▶ _Problem statement_
Set down exactly the lines in the records below that run from the line with "Definition hashMap_wf hm" to the line with "intros [_ Hwf] Hb.", inclusive, and nothing more.

Records to use Start Marker

(* ===== verification/HashMap.v ===== *)
(** The hash map and hash set of pkg/placement (map-hash.go, set-hash.go).

    The representation is the array of [numHashBuckets] buckets, each a slice of
    pairs.  [hashMap_ok] shows that over any lawful hash domain it implements a
    finite map, and reports its changes to its observer. *)

From S2P Require Import Prelude Tuples Interfaces Slices Sets Maps Types HashDomains.

Definition numHashBuckets : nat := 8.

Section hashmap.
Context {W Key Val : Type}.
Context (domain : HashDomain Key) (observer : option (MapChangeReceiver W Key Val)).

Definition buckets : Type := list (list (Pair Key Val)).
Context (c : Cell W buckets).

(** The zero value of the array. *)
Definition emptyBuckets : buckets := replicate numHashBuckets [].

Definition hashMap_IsEmpty (w : W) : bool :=
  match (visit (λ bucket s, (if 0 <? length bucket then Some errStop else None, s))
           (cget c w) ()).1 with
  | Some _ => false
  | None => true
  end.

Definition hashMap_Len (w : W) : nat :=
  for_each (cget c w) (λ bucket ans, ans + length bucket) 0.

(** The loop of [seek]: the index of the first pair whose key is equal, or the length. *)
Fixpoint seek_loop (key : Key) (bucket : list (Pair Key Val)) (indexInBucket : nat)
  : nat * bool :=
  match bucket with
  | [] => (indexInBucket, false)
  | pair0 :: bucket =>
      if hd_Equal domain key pair0.1 then (indexInBucket, true)
      else seek_loop key bucket (S indexInBucket)
  end.

Definition hashMap_seek (key : Key) (hm : buckets) : nat * nat * bool :=
  let bucketNum := Z.to_nat (hd_Hash domain key mod Z.of_nat numHashBuckets) in
  let bucket := default [] (hm !! bucketNum) in
  let '(indexInBucket, have) := seek_loop key bucket 0 in
  (bucketNum, indexInBucket, have).

Definition hashMap_Get (key : Key) (w : W) : option Val :=
  let '(bucketNum, indexInBucket, have) := hashMap_seek key (cget c w) in
  if have then snd <$> (cget c w !! bucketNum ≫= (.!! indexInBucket)) else None.

Definition hashMap_Put (key : Key) (val : Val) (w : W) : W :=
  let hm := cget c w in
  let '(bucketNum, indexInBucket, have) := hashMap_seek key hm in
  if have then
    let old := snd <$> (hm !! bucketNum ≫= (.!! indexInBucket)) in
    let w := cset c (alter (alter (λ tup, (tup.1, val)) indexInBucket) bucketNum hm) w in
    match observer, old with
    | Some observer, Some oldVal => mcr_Update observer key oldVal val w
    | _, _ => w
    end
  else
    let w := cset c (alter (λ bucket, bucket ++ [NewPair key val]) bucketNum hm) w in
    match observer with
    | Some observer => mcr_Create observer key val w
    | None => w
    end.

Definition hashMap_Delete (key : Key) (w : W) : W :=
  let hm := cget c w in
  let '(bucketNum, indexInBucket, have) := hashMap_seek key hm in
  if negb have then w
  else
    let bucket := default [] (hm !! bucketNum) in
    let old := snd <$> bucket !! indexInBucket in
    let w := cset c (<[bucketNum:=take indexInBucket bucket ++ drop (indexInBucket + 1) bucket]> hm) w in
    match observer, old with
    | Some observer, Some oldVal => mcr_DeleteWithFinal observer key oldVal w
    | _, _ => w
    end.

Definition hashMap_Visit (w : W) : list (Pair Key Val) := mjoin (cget c w).

(** The change of the object referred to under [key]. *)
Definition hashMap_Mutate (key : Key) (val : Val) (w : W) : W :=
  let hm := cget c w in
  let '(bucketNum, indexInBucket, have) := hashMap_seek key hm in
  if have
  then cset c (alter (alter (λ tup, (tup.1, val)) indexInBucket) bucketNum hm) w
  else w.

Definition hashMap_AsMutableMap : MutableMap W Key Val :=
  MkMutableMap
    (MkGoMap hashMap_IsEmpty hashMap_Len (λ _, true) hashMap_Get hashMap_Visit)
    (MkMappingReceiver hashMap_Put hashMap_Delete)
    hashMap_Mutate.

Definition NewHashMap (w : W) : W := cset c emptyBuckets w.
End hashmap.
Arguments buckets : clear implicits.
Arguments hashMap_AsMutableMap {_ _ _} _ _ _.

(** A hash set is the key set of a hash map to [Empty]. *)
Section hashset.
Context {W Elt : Type} (domain : HashDomain Elt) (c : Cell W (buckets Elt Empty)).

Definition hashSet_AsMutableSet : MutableSet W Elt :=
  NewSetByMapToEmpty (hashMap_AsMutableMap domain None c).

Definition NewHashSet (elts : list Elt) (w : W) : W :=
  let w := NewHashMap c w in
  for_each elts (λ elt w, (sw_Add hashSet_AsMutableSet elt w).2) w.

Definition HashSetCopy (source : list Elt) (w : W) : W :=
  let w := NewHashSet [] w in
  for_each source (λ elt w, (sw_Add hashSet_AsMutableSet elt w).2) w.
End hashset.

(** * Refinement of finite maps *)

Section bucket_facts.
Context {Key Val : Type} `{Countable Key}.
Implicit Types (bucket : list (Key * Val)).

Lemma split_at_lookup bucket i k (v : Val) :
  bucket !! i = Some (k, v) →
  bucket ≡ₚ (k, v) :: (take i bucket ++ drop (S i) bucket).
Proof.
  intros Hi. rw -{1}(take_drop_middle bucket i (k, v) Hi). symmetry. apply Permutation_middle.
Qed.

Lemma bucket_delete bucket i k (v : Val) :
  NoDup bucket.*1 → bucket !! i = Some (k, v) →
  NoDup (take i bucket ++ drop (S i) bucket).*1 ∧
  (k ∉ (take i bucket ++ drop (S i) bucket).*1) ∧
  (list_to_map (take i bucket ++ drop (S i) bucket) : gmap Key Val)
  = delete k (list_to_map bucket).
Proof.
  intros Hnd Hi. pose proof (split_at_lookup _ _ _ _ Hi) as Hp.
  assert (NoDup ((k, v) :: (take i bucket ++ drop (S i) bucket)).*1) as Hnd' by by rw -Hp.
  rw (list_to_map_proper _ _ Hnd Hp). cbn [fmap list_fmap] in Hnd'.
  apply NoDup_cons in Hnd' as [Hk Hnd']. split_and!; [done..|]. simpl.
  rw delete_insert_id //. by apply not_elem_of_list_to_map_1.
Qed.

Lemma bucket_replace bucket i k (v v' : Val) :
  NoDup bucket.*1 → bucket !! i = Some (k, v) →
  (alter (λ tup, (tup.1, v')) i bucket).*1 = bucket.*1 ∧
  (list_to_map (alter (λ tup, (tup.1, v')) i bucket) : gmap Key Val)
  = <[k:=v']> (list_to_map bucket).
Proof.
  intros Hnd Hi. pose proof (split_at_lookup _ _ _ _ Hi) as Hp.
  assert ((alter (λ tup, (tup.1, v')) i bucket).*1 = bucket.*1) as Hfst.
  { rw (list_fmap_alter fst _ id); [by rw list_alter_id|by apply Forall_true]. }
  split; [done|].
  assert (alter (λ tup, (tup.1, v')) i bucket !! i = Some (k, v')) as Hi'.
  { by rw list_lookup_alter_eq Hi. }
  pose proof (split_at_lookup _ _ _ _ Hi') as Hp'.
  rw take_alter_ge // drop_alter_lt in Hp'; [|lia].
  assert (NoDup (alter (λ tup, (tup.1, v')) i bucket).*1) as Hnd' by by rw Hfst.
  rw (list_to_map_proper _ _ Hnd' Hp') (list_to_map_proper _ _ Hnd Hp). simpl.
  by rw insert_insert_eq.
Qed.

Lemma alter_as_insert {A} (f : A → A) (l : list A) i x :
  l !! i = Some x → alter f i l = <[i:=f x]> l.
Proof.
  revert i. induction l as [|y l IH]; intros [|i] Hi; try done.
  - by injection Hi as ->.
  - cbn. f_equal. by apply IH.
Qed.

Lemma list_elem_of_fst_lookup bucket k :
  k ∈ bucket.*1 → ∃ i (v : Val), bucket !! i = Some (k, v).
Proof.
  intros ([k' v] & -> & Hin)%list_elem_of_fmap. apply list_elem_of_lookup in Hin as [i Hi].
  by exists i, v.
Qed.
End bucket_facts.

Section hashmap_facts.
Context {W Key Val : Type} `{Countable Key} (domain : HashDomain Key) `{!HashDomainOk domain}.
Implicit Types (hm : buckets Key Val) (bucket : list (Key * Val)).

Definition bucketOf (key : Key) : nat :=
  Z.to_nat (hd_Hash domain key mod Z.of_nat numHashBuckets).

(** Every key is in its own bucket, once. *)
Definition hashMap_wf hm : Prop :=
  length hm = numHashBuckets ∧
  ∀ b bucket, hm !! b = Some bucket →
    NoDup bucket.*1 ∧ ∀ tup, tup ∈ bucket → bucketOf tup.1 = b.

Definition hashMap_abs hm : gmap Key Val := list_to_map (mjoin hm).

Lemma bucketOf_lt key : bucketOf key < numHashBuckets.
Proof.
  unfold bucketOf. pose proof (Z.mod_pos_bound (hd_Hash domain key) (Z.of_nat numHashBuckets)).
  unfold numHashBuckets in *. lia.
Qed.

Lemma hashMap_bucket hm key : hashMap_wf hm → is_Some (hm !! bucketOf key).
Proof. intros [Hlen _]. apply lookup_lt_is_Some. rw Hlen. apply bucketOf_lt. Qed.

Lemma elem_of_mjoin_bucket hm key (v : Val) bucket :
  hashMap_wf hm → hm !! bucketOf key = Some bucket →
  (key, v) ∈ mjoin hm ↔ (key, v) ∈ bucket.
Proof.
  intros [_ Hwf] Hb. rw list_elem_of_join. split.
  - intros (bucket' & Hin & Hin'). apply list_elem_of_lookup in Hin' as [b Hb'].
    assert (bucketOf key = b) as Hbk by apply (proj2 (Hwf _ _ Hb') _ Hin).
    rw -Hbk Hb in Hb'. by injection Hb' as ->.
  - intros Hin. exists bucket. split; [done|]. by eapply list_elem_of_lookup_2.
Qed.

Lemma hashMap_wf_NoDup hm : hashMap_wf hm → NoDup (mjoin hm).*1.
Proof.
  intros [_ Hwf].
  assert (∀ off, (∀ b bucket, hm !! b = Some bucket →
    NoDup bucket.*1 ∧ ∀ tup, tup ∈ bucket → bucketOf tup.1 = off + b) →
    NoDup (mjoin hm).*1) as Hgen; [|by apply (Hgen 0)].
  clear Hwf. induction hm as [|bucket hm IH]; intros off Hwf; [constructor|].
  cbn. rw fmap_app. apply NoDup_app. split_and!.
  - by apply (Hwf 0 bucket).
  - intros key (p & -> & Hp)%list_elem_of_fmap (q & Hq & Hin)%list_elem_of_fmap.
    apply list_elem_of_join in Hin as (bucket' & Hin & Hin').
    apply list_elem_of_lookup in Hin' as [b Hb].
    pose proof (proj2 (Hwf 0 bucket eq_refl) p Hp).
    pose proof (proj2 (Hwf (S b) bucket' Hb) q Hin). rw Hq in H0. lia.
  - apply (IH (S off)). intros b bucket' Hb.
    destruct (Hwf (S b) bucket' Hb) as [? Hk]. split; [done|].
    intros p Hp. rw (Hk p Hp). lia.
Qed.

Lemma hashMap_abs_lookup hm key bucket :
  hashMap_wf hm → hm !! bucketOf key = Some bucket →
  hashMap_abs hm !! key = (list_to_map bucket : gmap Key Val) !! key.
Proof.
  intros Hwf Hb. apply option_eq. intros v. unfold hashMap_abs.
  rw -!elem_of_list_to_map; [|by apply (proj2 Hwf _ _ Hb)|by apply hashMap_wf_NoDup].
  by apply elem_of_mjoin_bucket.
Qed.

Lemma seek_loop_spec key bucket n :
  NoDup bucket.*1 →
  match seek_loop domain key bucket n with
  | (i, true) => ∃ j v, i = n + j ∧ bucket !! j = Some (key, v)
  | (i, false) => i = n + length bucket ∧ key ∉ bucket.*1
  end.
Proof.
  revert n. induction bucket as [|[k v] bucket IH]; intros n Hnd; simpl.
  { split; [lia|apply not_elem_of_nil]. }
  rw hd_Equal_ok. cbn [fmap list_fmap] in Hnd. apply NoDup_cons in Hnd as [Hk Hnd].
  case_bool_decide as Heq.
  - simpl in Heq. subst k. exists 0, v. split; [lia|done].
  - specialize (IH (S n) Hnd). destruct (seek_loop domain key bucket (S n)) as [i []].
    + destruct IH as (j & v' & -> & Hj). exists (S j), v'. split; [lia|done].
    + destruct IH as [-> Hn]. split; [lia|]. simpl in *. set_solver.
Qed.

Records to use End Marker

▶ _Output_
Definition hashMap_wf hm : Prop :=
  length hm = numHashBuckets ∧
  ∀ b bucket, hm !! b = Some bucket →
    NoDup bucket.*1 ∧ ∀ tup, tup ∈ bucket → bucketOf tup.1 = b.

Definition hashMap_abs hm : gmap Key Val := list_to_map (mjoin hm).

Lemma bucketOf_lt key : bucketOf key < numHashBuckets.
Proof.
  unfold bucketOf. pose proof (Z.mod_pos_bound (hd_Hash domain key) (Z.of_nat numHashBuckets)).
  unfold numHashBuckets in *. lia.
Qed.

Lemma hashMap_bucket hm key : hashMap_wf hm → is_Some (hm !! bucketOf key).
Proof. intros [Hlen _]. apply lookup_lt_is_Some. rw Hlen. apply bucketOf_lt. Qed.

Lemma elem_of_mjoin_bucket hm key (v : Val) bucket :
  hashMap_wf hm → hm !! bucketOf key = Some bucket →
  (key, v) ∈ mjoin hm ↔ (key, v) ∈ bucket.
Proof.
  intros [_ Hwf] Hb. rw list_elem_of_join. split.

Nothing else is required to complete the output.